Amplified Fragments of an Autosome-Borne Gene Constitute a Significant Component of the W Sex Chromosome of Eremias velox (Reptilia, Lacertidae)

Heteromorphic W and Y sex chromosomes often experience gene loss and heterochromatinization, which is frequently viewed as their “degeneration”. However, the evolutionary trajectories of the heterochromosomes are in fact more complex since they may not only lose but also acquire new sequences. Previously, we found that the heterochromatic W chromosome of a lizard Eremias velox (Lacertidae) is decondensed and thus transcriptionally active during the lampbrush stage. To determine possible sources of this transcription, we sequenced DNA from a microdissected W chromosome sample and a total female DNA sample and analyzed the results of reference-based and de novo assembly. We found a new repetitive sequence, consisting of fragments of an autosomal protein-coding gene ATF7IP2, several SINE elements, and sequences of unknown origin. This repetitive element is distributed across the whole length of the W chromosome, except the centromeric region. Since it retained only 3 out of 10 original ATF7IP2 exons, it remains unclear whether it is able to produce a protein product. Subsequent studies are required to test the presence of this element in other species of Lacertidae and possible functionality. Our results provide further evidence for the view of W and Y chromosomes as not just “degraded” copies of Z and X chromosomes but independent genomic segments in which novel genetic elements may arise.

Sex chromosome diversification in the smooth snake Coronella austriaca (Reptilia, Serpentes)
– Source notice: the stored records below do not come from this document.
(** ** The general case *)

(** C9. Capacity not [Minimal], market not [Weak]: for every authority
    (any string, so [Unsure] too) and each of the four challenges, the list
    has Development Incentives. *)
Theorem general_case_has_DI (h : HashOrder) (authority capacity market : string)
    (ch : Challenge.t) :
  capacity ≠ "Minimal" → market ≠ "Weak" →
  DI ∈ fst (determine_buckets h authority capacity market (Challenge.code ch)).
Proof.
  intros Hc Hm. unfold determine_buckets.
  rewrite (bool_decide_false _ Hc), (bool_decide_false _ Hm).
  unfold supply_rules, affordability_rules, quality_rules, multiple_rules.
  destruct ch; simpl Challenge.code; decide_codes; split_tests;
    apply (bool_decide_unpack _); vm_compute; exact I.
Qed.

Lemma general_case_has_DI_witness :
  "Strong" ≠ "Minimal" ∧ "Hot" ≠ "Weak"
  ∧ DI ∈ fst (determine_buckets order_elements "Unsure" "Strong" "Hot"
                (Challenge.code Challenge.Quality)).
Proof.
  split; [discriminate|]. split; [discriminate|].
  apply (general_case_has_DI order_elements "Unsure" "Strong" "Hot" Challenge.Quality);
    discriminate.
Defined.

(** ** Totality on the enumerations *)

Lemma all_tuples_good : forallb good_output all_tuples = true.
Proof. vm_compute. reflexivity. Qed.

Lemma all_tuples_complete (a : Authority.t) (c : Capacity.t) (m : Market.t)
    (ch : Challenge.t) :
  (Authority.code a, Capacity.code c, Market.code m, Challenge.code ch) ∈ all_tuples.
Proof.
  apply (bool_decide_unpack _).
  destruct a, c, m, ch; vm_compute; reflexivity.
Qed.

Lemma recommend_total (h : HashOrder) (a : Authority.t) (c : Capacity.t)
    (m : Market.t) (ch : Challenge.t) :
  ∃ final_buckets priority_list note,
    recommend h (Authority.code a) (Capacity.code c) (Market.code m)
      (Challenge.code ch) = (final_buckets, priority_list, note)
    ∧ final_buckets ≠ [] ∧ NoDup final_buckets.
Proof.
  pose proof all_tuples_good as Hall. rewrite forallb_forall in Hall.
  specialize (Hall _ (proj1 (list_elem_of_In _ _) (all_tuples_complete a c m ch))).
  unfold good_output in Hall.
  rewrite (recommend_order h order_elements).
  destruct (recommend order_elements _ _ _ _) as [[fb pl] nt].
  apply bool_decide_eq_true in Hall. by exists fb, pl, nt.
Qed.

(** C5. On each of the tuples of normalized codes whose authority is not
    [Unsure], [determine_buckets] followed by [apply_priority_overlay] gives a
    result, and its final order is non-empty and has no duplicate. *)
Theorem pipeline_total (h : HashOrder) (a : Authority.t) (c : Capacity.t)
    (m : Market.t) (ch : Challenge.t) :
  a ≠ Authority.Unsure →
  ∃ base_buckets note final_buckets priority_list,
    determine_buckets h (Authority.code a) (Capacity.code c) (Market.code m)
      (Challenge.code ch) = (base_buckets, note)
    ∧ apply_priority_overlay (Challenge.code ch) base_buckets
      = (final_buckets, priority_list)
    ∧ final_buckets ≠ [] ∧ NoDup final_buckets.
Proof.
  intros _.
  destruct (recommend_total h a c m ch) as (fb & pl & nt & Hr & Hne & Hnd).
  unfold recommend in Hr.
  destruct (determine_buckets h _ _ _ _) as [bb nt'].
  destruct (apply_priority_overlay _ bb) as [fb' pl'] eqn:Ho.
  simplify_eq. by exists bb, nt, fb, pl.
Qed.

Lemma pipeline_total_witness :
  Authority.Limited ≠ Authority.Unsure
  ∧ ∃ base_buckets note final_buckets priority_list,
      determine_buckets order_reversed "Limited" "Moderate" "Weak" "Multiple"
        = (base_buckets, note)
      ∧ apply_priority_overlay "Multiple" base_buckets
        = (final_buckets, priority_list)
      ∧ final_buckets ≠ [] ∧ NoDup final_buckets.
Proof.
  split; [discriminate|].
  apply (pipeline_total order_reversed Authority.Limited Capacity.Moderate
           Market.Weak Challenge.Multiple).
  discriminate.
Defined.

(** ** The priority overlay *)

Section overlay.

Implicit Types (acc xs buckets : list string) (s : gset string).

Lemma filter_ext_elem (P Q : string → Prop) `{!∀ x, Decision (P x)}
    `{!∀ x, Decision (Q x)} xs :
  (∀ x, x ∈ xs → P x ↔ Q x) → filter P xs = filter Q xs.
Proof.
  induction xs as [|x xs IH]; intros HPQ; [done|].
  rewrite !filter_cons, IH by (intros; apply HPQ; set_solver).
  apply decide_ext, HPQ. set_solver.
Qed.

Lemma filter_all (P : string → Prop) `{!∀ x, Decision (P x)} xs :
  (∀ x, x ∈ xs → P x) → filter P xs = xs.
Proof.
  induction xs as [|x xs IH]; intros HP; [done|].
  rewrite filter_cons_True, IH; [done| |]; intros; apply HP; set_solver.
Qed.

Lemma filter_none (P : string → Prop) `{!∀ x, Decision (P x)} xs :
  (∀ x, x ∈ xs → ¬ P x) → filter P xs = [].
Proof.
  induction xs as [|x xs IH]; intros HP; [done|].
  rewrite filter_cons_False, IH; [done| |]; intros; apply HP; set_solver.
Qed.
The smooth snake Coronella austriaca is a widespread Palearctic colubrid species. The species has been the subject of several molecular and phylogeographic studies which highlighted the occurrence of distinct genetic lineages in different areas of the species distribution, but scarce cytogenetic data are currently available on the species. In this paper we present a molecular and karyological study performed with several banding, staining methods and NOR-FISH on samples of C. austriaca from different geographical areas (Italy and Greece) of the species distribution. The molecular and phylogenetic analysis unambiguously placed the studied samples in different clades with a clear geographical pattern. The karyotype of the two female samples studied was composed of 2n = 36 chromosomes with 16 macro- and 20 microchromosomes and a mix of plesiomorphic and derivate chromosome features. All macrochromosomes were biarmed with the exception of pair 5 that was telocentric. NORs were detected on a microchromosome pair. In both females, the pair 4 was heteromorphic (and completely heterochromatic after C-banding in the Italian female), representing the first report of a ZZ/ZW sex chromosome system with female heterogamety in C. austriaca. In addition, the W chromosome showed a different morphology between the two female studied (submetacentric and subtelocentric), highlighting the occurrence of a chromosomal diversification among distinct geographical areas of the species distribution and further supporting that the species contains different diverging evolutionary clades.